Online classes are not the only concern coming from Steele. Graduate school is very expensive even with the scholarships Steele has received. Steele feels that online school, if it should occur this fall, should not be priced the same as the in-person experience.

“I am also worried that they will try to charge us the same amount that they would for normal classes. For example this semester we got a $180 refund for our classes going online, but that seems pretty crazy when we’re paying thousands and thousands to get a hands-on learning experience,” said Steele.

For Steele, this post-graduation era is somewhat of a waiting game. For now, her plan has not changed too drastically. Steele still intends on heading to Carbondale come August and is still on the path to becoming that prominent lawyer she has always dreamed of being.

(Graphic of Alexa Steele by Amanda Hill)

Our second 2020 graduate is Nick Castellano. Castellano is from Minneapolis, MN, and is a spring 2020 graduate from the University of Mississippi. Castellano came to the University of Mississippi to continue his interests in economics within the business school. He was also part of the school’s hockey team which was a huge piece of his career at the University of Mississippi. For Nick, his plans were all set, and he was ready to graduate leaving with a full-time job and internship in Bozeman, Montana. Now as the virus epidemic continues to surge Castellano’s plans for work have been severely impacted.

(Photo provided by Nick Castellano)

“I still plan on moving to Bozeman, MT. I have an opportunity to intern with a commercial real estate firm and to coach hockey at the Junior A level after graduating. I hope to gain experience in the realm of sports and utilize my degree in economics,” said the University of Mississippi graduate, Nick Castellano. 

Covid-19 has severely affected the way people interact with one another. One of the main parts of Castellano’s job as a Junior A level hockey coach for the Bozeman Ice Dogs was recruiting young hockey players to the team. The way recruiting works is by the coaches scouting players during the summer on the road.

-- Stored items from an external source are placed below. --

(** X9. A connectivity cycle always runs to its end: whatever the checks
    do, [gather] answers one result per task, the cycle publishes a boolean
    [pipeline_ok], sleeps for the configured interval and returns; so the
    loop of [run_connectivity_checks] goes through any number of cycles
    without an exception. *)
Theorem X9_connectivity_cycle_always_completes :
  forall getaddrinfo open_connection wait_closed session_get
         (self : ConnectivityAsync.t) (cycles : nat) (w : world),
    (exists rs w1,
        ConnectivityAsync.gather
          (ConnectivityAsync.tasks getaddrinfo open_connection wait_closed
                                   session_get self) w = (Ret rs, w1)
        /\ length rs
           = length (ConnectivityAsync.tasks getaddrinfo open_connection wait_closed
                                             session_get self))
    /\ (exists w' b,
           ConnectivityAsync.connectivity_cycle getaddrinfo open_connection wait_closed
                                                session_get self w = (Ret tt, w')
           /\ shared_state w' !! "pipeline_ok" = Some (VBool b)
           /\ last (trace w') = Some (EvSleep (ConnectivityAsync.interval self)))
    /\ fst (ConnectivityAsync.run_connectivity_checks
              getaddrinfo open_connection wait_closed session_get self cycles w)
       = Ret tt.
Proof.
  intros getaddrinfo open_connection wait_closed session_get self cycles w.
  split; [|split].
  - destruct (gather_results
                (ConnectivityAsync.tasks getaddrinfo open_connection wait_closed
                                         session_get self) w) as (rs & w1 & Hg & Hall).
    exists rs, w1. split; [exact Hg|]. symmetry. exact (Forall2_length _ _ _ Hall).
  - destruct (cycle_run getaddrinfo open_connection wait_closed session_get self w)
      as (rs & w1 & w' & _ & Hrun & Hst & Htr).
    exists w', (ConnectivityAsync.pipeline_ok_of rs).
    split; [exact Hrun|]. split.
    + rewrite Hst. apply lookup_insert_eq.
    + rewrite Htr. apply last_snoc.
  - unfold ConnectivityAsync.run_connectivity_checks. unfold bind at 1, logging at 1.
    cbn [fst snd].
    match goal with |- context [ConnectivityAsync.run_cycles _ _ _ _ _ _ ?w0] =>
      generalize w0 end.
    induction cycles as [|n IH]; intros w0; [reflexivity|].
    cbn [ConnectivityAsync.run_cycles]. unfold bind at 1.
    destruct (cycle_run getaddrinfo open_connection wait_closed session_get self w0)
      as (rs & w1 & w' & _ & Hrun & _).
    rewrite Hrun. apply IH.
Qed.

(** X10. With at least one attempt allowed, only the answer of the search
    engine can make the verdict False: if the health call never gets a
    status other than 200 (it gets 200, or it fails), the cycle publishes
    [pipeline_ok = True], whatever DNS, TLS and Redis do. *)
Theorem X10_only_a_non_200_status_makes_the_verdict_false :
  forall getaddrinfo open_connection wait_closed session_get
         (self : ConnectivityAsync.t) (w : world),
    0 < ConnectivityAsync.max_retries self ->
    (forall h url status, session_get h url = Ret status -> status = 200) ->
    shared_state
      (snd (ConnectivityAsync.connectivity_cycle getaddrinfo open_connection wait_closed
                                                 session_get self w))
      !! "pipeline_ok" = Some (VBool true).
Proof.
  intros getaddrinfo open_connection wait_closed session_get self w Hmax H200.
  destruct (cycle_run getaddrinfo open_connection wait_closed session_get self w)
    as (rs & w1 & w' & Hg & Hrun & Hst & _).
  rewrite Hrun. cbn [snd]. rewrite Hst, lookup_insert_eq. do 2 f_equal.
  apply pipeline_ok_when_nothing_returned_false.
  destruct (gather_results
              (ConnectivityAsync.tasks getaddrinfo open_connection wait_closed
                                       session_get self) w) as (rs' & w1' & Hg' & Hall).
  rewrite Hg in Hg'. injection Hg' as <- <-.
  assert (Htasks :
            Forall (fun task : M (option bool) =>
                      forall w0 o w2, task w0 = (Ret o, w2) -> o = Some true)
                   (ConnectivityAsync.tasks getaddrinfo open_connection wait_closed
                                            session_get self)).
  { assert (Hretry :
              forall func : M bool,
                (forall w0 a w2, func w0 = (Ret a, w2) -> a = true) ->
                forall w0 o w2,
                  ConnectivityAsync._retry_operation self func w0 = (Ret o, w2) ->
                  o = Some true).
    { intros func Hfunc w0 o w2 Hret.
      destruct (retry_returns_what_func_returned
                  self func (Z.to_nat (ConnectivityAsync.max_retries self)) 0 w0 o w2)
        as (a & w3 & w4 & -> & Ha); [lia|lia|exact Hret|].
      now rewrite (Hfunc _ _ _ Ha). }
    unfold ConnectivityAsync.tasks.
    destruct (ConnectivityAsync.falsy_str (ConnectivityAsync.opensearch_hostname self))
      eqn:Hhost; cbn [app]; repeat constructor; apply Hretry.
    - apply check_redis_returns_true.
    - apply check_dns_returns_true.
    - apply check_tls_returns_true.
    - intros w0 [|] w2 Hcheck; [reflexivity|].
      destruct (check_opensearch_returns_false session_get self w0 w2 Hhost Hcheck)
        as (h & url & status & Hget & Hne).
      exfalso. apply Hne. exact (H200 h url status Hget).
    - apply check_redis_returns_true. }
  exact (results_of_tasks_returning_true _ _ Htasks Hall).
Qed.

For Castellano, he was originally supposed to immediately report to Bozeman to start traveling around the United States and Canada to recruit. This has all changed now thanks to the virus. These youth athletic leagues have followed in the footsteps of the professionals, such as the NHL, which have all been canceled for the season. Now recruiting for Castellano’s team is being done by watching old highlight videos of these players online. 

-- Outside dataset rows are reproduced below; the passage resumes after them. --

(** A stop request during a replay, on a controller that receives no
    start request while the replay runs.  Reveals and sockets coming and
    going may arrive at the earlier sleeps; at the sleep of the stop request
    these and further stop requests may arrive, before it or after it.  The
    message pushed just before that sleep is lost with the rest of the
    store, the remaining triples are skipped, and the closing notice is
    pushed into the emptied store: when [do_discussion] returns, the store
    holds the closing notice alone and nothing is visible.  (A start request
    arriving after the stop request would lower the stop flag again, and the
    replay would go on; no [Event] stands for it.) *)
Theorem do_discussion_replay_stopped
    `{LLMClient} `{StringTemplate} `{EmbeddingPipeline}
    (clock : nat -> Clock) (task : DoDiscussion) (cache : Cache)
    (entries : list (str * str * str)) (d : Debate) (w : World)
    (images : gmap str str)
    (sleeps later : list (list Event)) (before after : list Event) :
  task_cache task = Some cache ->
  dict_get (task_agenda task) cache = Some entries ->
  should_stop (controller d) = Some false ->
  image_dict (controller d) = Some images ->
  pending d = sleeps ++ (before ++ Stopped :: after) :: later ->
  length sleeps < length entries ->
  Forall quiet sleeps ->
  quiet before ->
  Forall (fun entry => entry.2 <> []) (take (S (length sleeps)) entries) ->
  exists closing d',
    do_discussion clock task d w = (inr tt, d', w)
    /\ messages (controller d') = [closing]
    /\ Message.msg_text closing = Some end_notice
    /\ accessible_messages (controller d') = []
    /\ should_stop (controller d') = Some true
    /\ pushed d' = pushed d + length sleeps + 2
    /\ pending d' = later.
Proof.
  intros Hcache Hentries Hstop Himg Hpending Hk Hsleeps Hbefore Htexts.
  set (k := length sleeps) in *.
  destruct (lookup_lt_is_Some_2 entries k Hk) as [entry Hentry].
  assert (Hsplit : entries = take k entries ++ entry :: drop (S k) entries)
    by (symmetry; apply take_drop_middle, Hentry).
  assert (Hlen : length (take k entries) = k) by (rewrite length_take; lia).
  assert (Htexts' : Forall (fun entry => entry.2 <> []) (take k entries)
                    /\ entry.2 <> []).
  { rewrite (take_S_r _ _ _ Hentry) in Htexts.
    apply Forall_app in Htexts as [Hhead Hlast].
    apply Forall_cons in Hlast as [Hlast _]. split; assumption. }
  destruct Htexts' as [Hhead Hlast].
  destruct (replay_quiet clock (take k entries) d images Hstop Himg Hhead)
    as (stored & d1 & Hrun1 & _ & _ & _ & Hs1 & Hi1 & _ & _ & _ & Hp1 & Hpend1).
  { rewrite Hlen, Hpending. subst k. rewrite take_app_length. exact Hsleeps. }
  rewrite Hlen in Hp1, Hpend1.
  rewrite Hpending in Hpend1. subst k. rewrite drop_app_length in Hpend1.
  destruct entry as [[message_type panelist_name] comment]. simpl in Hlast.
  destruct (stored_message_total (clock (pushed d1))
              (plain_message (Some message_type) (Some panelist_name) (Some comment))
              (controller d1) comment images eq_refl Hlast Hi1) as (m & Hm & _).
  set (d2 := sleep {| controller := set_messages (messages (controller d1) ++ [m])
                                      (controller d1);
                      pushed := S (pushed d1);
                      pending := pending d1 |}).
  assert (Hstep : on_cached clock (message_type, panelist_name, comment) d1
                  = Facilitator.Next d2).
  { unfold on_cached. rewrite Hs1, (push_stored _ _ _ _ Hm). reflexivity. }
  assert (Hd2 : (messages (controller d2) = [] /\ accessible_messages (controller d2) = []
                 /\ accessible_index (controller d2) = (-1)%Z
                 /\ should_stop (controller d2) = Some true)
                /\ image_dict (controller d2) = Some images
                /\ pushed d2 = S (pushed d1)
                /\ pending d2 = later).
  { subst d2. unfold sleep. simpl. rewrite Hpend1. simpl.
    destruct (react_until_stop before after
                (set_messages (messages (controller d1) ++ [m]) (controller d1))
                Hbefore) as (Hstopped & Himg2 & _).
    split; [exact Hstopped|]. split; [rewrite Himg2; exact Hi1|].
    split; reflexivity. }
  destruct Hd2 as ((Hm2 & Ha2 & _ & Hs2) & Hi2 & Hp2 & Hpend2).
  destruct (close_debate_stored clock d2 images Hi2)
    as (closing & _ & Htext & _ & Hclose).
  exists closing. eexists.
  unfold do_discussion. rewrite Hcache.
  destruct cache as [|binding cache']; [discriminate|].
  unfold debate_cached. rewrite Hentries, Hsplit, for_each_app, Hrun1.
  cbn [Facilitator.for_each]. rewrite Hstep.
  destruct (replay_stopped clock (drop (S (length sleeps)) entries) d2 Hs2) as [-> | ->];
    rewrite Hclose; (split; [reflexivity|]); simpl;
    rewrite Hm2; (split; [reflexivity|]); (split; [exact Htext|]);
    (split; [exact Ha2|]); (split; [exact Hs2|]); (split; [lia|exact Hpend2]).
Qed.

“The timeframe is still somewhat unknown as to when I can physically be present, let alone the standard or “normal” operations for these businesses. This pandemic has left us with having several conversations, there are expectations for the worst yet hopes for the best. It’s just sort of a waiting game until things are safe for everyone,” said Castellano.

(Graphic of Nick Castellano by Amanda Hill)

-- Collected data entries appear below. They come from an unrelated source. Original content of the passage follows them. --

(** [db.exec(sql)] and [db.prepare(sql).run(...)]: the number of changed
    rows.  Outside a transaction a statement commits at once. *)
Definition execute (db : DatabaseSync) (q : Sql) : M nat := fun s =>
  let s1 := set_written (S (written s)) s in
  if write_fault s (written s) then (Throw (JsError "disk I/O error"), s1)
  else
    match q with
    | BEGIN =>
        match txn s1, disk s1 with
        | Some _, _ => (Throw (JsError "cannot start a transaction within a transaction"), s1)
        | None, Some d => (Ret 0, set_txn (Some d) s1)
        | None, None => (Throw (JsError "unable to open database file"), s1)
        end
    | COMMIT =>
        match txn s1 with
        | Some d => (Ret 0, set_txn None (set_disk (Some d) s1))
        | None => (Throw (JsError "cannot commit - no transaction is active"), s1)
        end
    | ROLLBACK =>
        match txn s1 with
        | Some _ => (Ret 0, set_txn None s1)
        | None => (Throw (JsError "cannot rollback - no transaction is active"), s1)
        end
    | _ =>
        match view s1 with
        | None => (Throw (JsError "unable to open database file"), s1)
        | Some d =>
            match applySql q d with
            | inl message => (Throw (JsError message), s1)
            | inr (d', changes) =>
                (Ret changes,
                 match txn s1 with
                 | Some _ => set_txn (Some d') s1
                 | None => set_disk (Some d') s1
                 end)
            end
        end
    end.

Castellano still plans to move out to Bozeman in a few months and is figuring out his career day by day. Like Castellano and Steele most 2020 graduates have concerns for their post-graduation future. Though these concerns are all exceptionally valid, the class of 2020 should still be extremely proud of their successes thus far. One last word to all 2020 graduates, stay focused, stay motivated, and don’t give up, good things are coming for all of you.

Congratulations to the class of 2020!